(* ===== verification/OpsWitnesses.v ===== *)
(** * Witnesses: concurrency, limits, links, migrations and the load generator

    The theorems of Concurrency, ReconcileLive, TokenBucket, RateLimiter, Server, Migrations,
    Runners, Observability and BenchTheorems at concrete inputs. *)

From Stdlib Require Import QArith Qround Lqa.
From S2P Require Import Prelude GoStrings Sha256 Domain Codec Config ShardRouter Migrations TransactionRepo.
From S2P Require Import TransactionTables TransactionStore TransactionRefines StripeTypes Signatures Ports PaymentService PaymentTheorems.
From S2P Require Import Concurrency CheckoutResolver Reconciliation ReconcileLive SqlFrames KafkaConsumer Merchants Api Cache.
From S2P Require Import TokenBucket RateLimiter Runners Server Observability Bench BenchTheorems Samples Witnesses.
Local Open Scope Z_scope.

(** ** Concurrent calls *)

#[local] Instance store1_keeps : StoreKeeps Db := sql_store_keeps router1 router1_ok.

(** A schedule: the calls that take the next steps, in order. *)
Fixpoint schedule (inputs : list CreatePaymentInput) (order : list nat) (c : list stage * (Db * unit)) : list stage * (Db * unit) :=
  match order with
  | [] => c
  | i :: rest =>
      schedule inputs rest
        (match inputs !! i, c.1 !! i with
         | Some input, Some st =>
             let '(st', w') := thread_step (D := Db) sample_service input st c.2 in (<[i := st']> c.1, w')
         | _, _ => c
         end)
  end.

Lemma schedule_reachable inputs order c :
  rtc (cstep (HS := store1) (X := unit) sample_service inputs) c (schedule inputs order c).
Proof.
  revert c. induction order as [|i order IH]; intros [stages w]; [reflexivity|]. cbn [schedule fst snd].
  destruct (inputs !! i) as [input|] eqn:Ei; [|apply IH]. destruct (stages !! i) as [st|] eqn:Es; [|apply IH].
  destruct (thread_step sample_service input st w) as [st' w'] eqn:E. eapply rtc_l; [|apply IH]. by eapply cstep_thread.
Defined.

(** Two calls for one order, the second one between the steps of the first. *)
Definition two_calls : list CreatePaymentInput := [sample_input shop "o1"; sample_input shop "o1"].
Definition two_done : list stage * (Db * unit) := schedule two_calls [0; 1; 0; 1; 0; 1]%nat ([Start; Start], (db_empty, tt)).

Lemma two_calls_range : Forall (fun a => int64_range (in_Amount a)) two_calls.
Proof. repeat constructor; cbn; unfold int64_range; lia. Defined.

Definition answer_of (i : nat) : CreatePaymentResult :=
  match two_done.1 !! i with
  | Some (Finished _ (Ok r)) => r
  | _ => accepted (sample_input shop "o1") shop "" "" "" "" None
  end.

Lemma concurrent_accepted_stored_witness :
  two_done.1 !! 1%nat = Some (Finished false (Ok (answer_of 1))) /\
  exists t, t ∈ sql_content router1 two_done.2.1 1 /\ t_TransactionID t = res_TransactionID (answer_of 1) /\ t_Amount t = 1500.
Proof.
  assert (Hst : two_done.1 !! 1%nat = Some (Finished false (Ok (answer_of 1)))) by compute_eq.
  split; [exact Hst|].
  destruct (concurrent_accepted_stored (HS := store1) (X := unit) sample_service two_calls two_done.1 db_empty tt
    two_done.2.1 two_done.2.2 1%nat (sample_input shop "o1") false (answer_of 1)) as (m & t & Hm & Hin & Htx & Ha & _).
  - exact two_calls_range.
  - exact db_empty_inv.
  - replace (two_done.1, (two_done.2.1, two_done.2.2)) with two_done by (by destruct two_done as [? [? ?]]).
    apply schedule_reachable.
  - reflexivity.
  - exact Hst.
  - cbn in Hm. injection Hm as <-. exists t. split; [exact Hin|]. split; [exact Htx|exact Ha].
Defined.

(** The first call is the one that won. *)
Lemma concurrent_one_winner_witness :
  exists st, two_done.1 !! 0%nat = Some st /\ won st = true /\ forall j st', two_calls !! j = Some (sample_input shop "o1") ->
    two_done.1 !! j = Some st' -> won st' = true -> j = 0%nat.
Proof.
  exists (Finished true (Ok (answer_of 0))).
  assert (Hst : two_done.1 !! 0%nat = Some (Finished true (Ok (answer_of 0)))) by compute_eq.
  split; [exact Hst|]. split; [reflexivity|]. intros j st' Hj Hst' Hw. symmetry.
  refine (concurrent_one_winner (HS := store1) (X := unit) sample_service two_calls two_done.1 two_done.2 db_empty tt
    0%nat j (sample_input shop "o1") (sample_input shop "o1") _ st' shop two_calls_range db_empty_inv _
    eq_refl Hj Hst Hst' eq_refl eq_refl eq_refl eq_refl Hw).
  replace (two_done.1, two_done.2) with two_done by (by destruct two_done). apply schedule_reachable.
Defined.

···

What is required: Every line, from the one holding "exists t, t" through the last line of the material above, should be transcribed exactly, and no line outside that range.

Task response:
  exists t, t ∈ sql_content router1 two_done.2.1 1 /\ t_TransactionID t = res_TransactionID (answer_of 1) /\ t_Amount t = 1500.
Proof.
  assert (Hst : two_done.1 !! 1%nat = Some (Finished false (Ok (answer_of 1)))) by compute_eq.
  split; [exact Hst|].
  destruct (concurrent_accepted_stored (HS := store1) (X := unit) sample_service two_calls two_done.1 db_empty tt
    two_done.2.1 two_done.2.2 1%nat (sample_input shop "o1") false (answer_of 1)) as (m & t & Hm & Hin & Htx & Ha & _).
  - exact two_calls_range.
  - exact db_empty_inv.
  - replace (two_done.1, (two_done.2.1, two_done.2.2)) with two_done by (by destruct two_done as [? [? ?]]).
    apply schedule_reachable.
  - reflexivity.
  - exact Hst.
  - cbn in Hm. injection Hm as <-. exists t. split; [exact Hin|]. split; [exact Htx|exact Ha].
Defined.

(** The first call is the one that won. *)
Lemma concurrent_one_winner_witness :
  exists st, two_done.1 !! 0%nat = Some st /\ won st = true /\ forall j st', two_calls !! j = Some (sample_input shop "o1") ->
    two_done.1 !! j = Some st' -> won st' = true -> j = 0%nat.
Proof.
  exists (Finished true (Ok (answer_of 0))).
  assert (Hst : two_done.1 !! 0%nat = Some (Finished true (Ok (answer_of 0)))) by compute_eq.
  split; [exact Hst|]. split; [reflexivity|]. intros j st' Hj Hst' Hw. symmetry.
  refine (concurrent_one_winner (HS := store1) (X := unit) sample_service two_calls two_done.1 two_done.2 db_empty tt
    0%nat j (sample_input shop "o1") (sample_input shop "o1") _ st' shop two_calls_range db_empty_inv _
    eq_refl Hj Hst Hst' eq_refl eq_refl eq_refl eq_refl Hw).
  replace (two_done.1, two_done.2) with two_done by (by destruct two_done). apply schedule_reachable.
Defined.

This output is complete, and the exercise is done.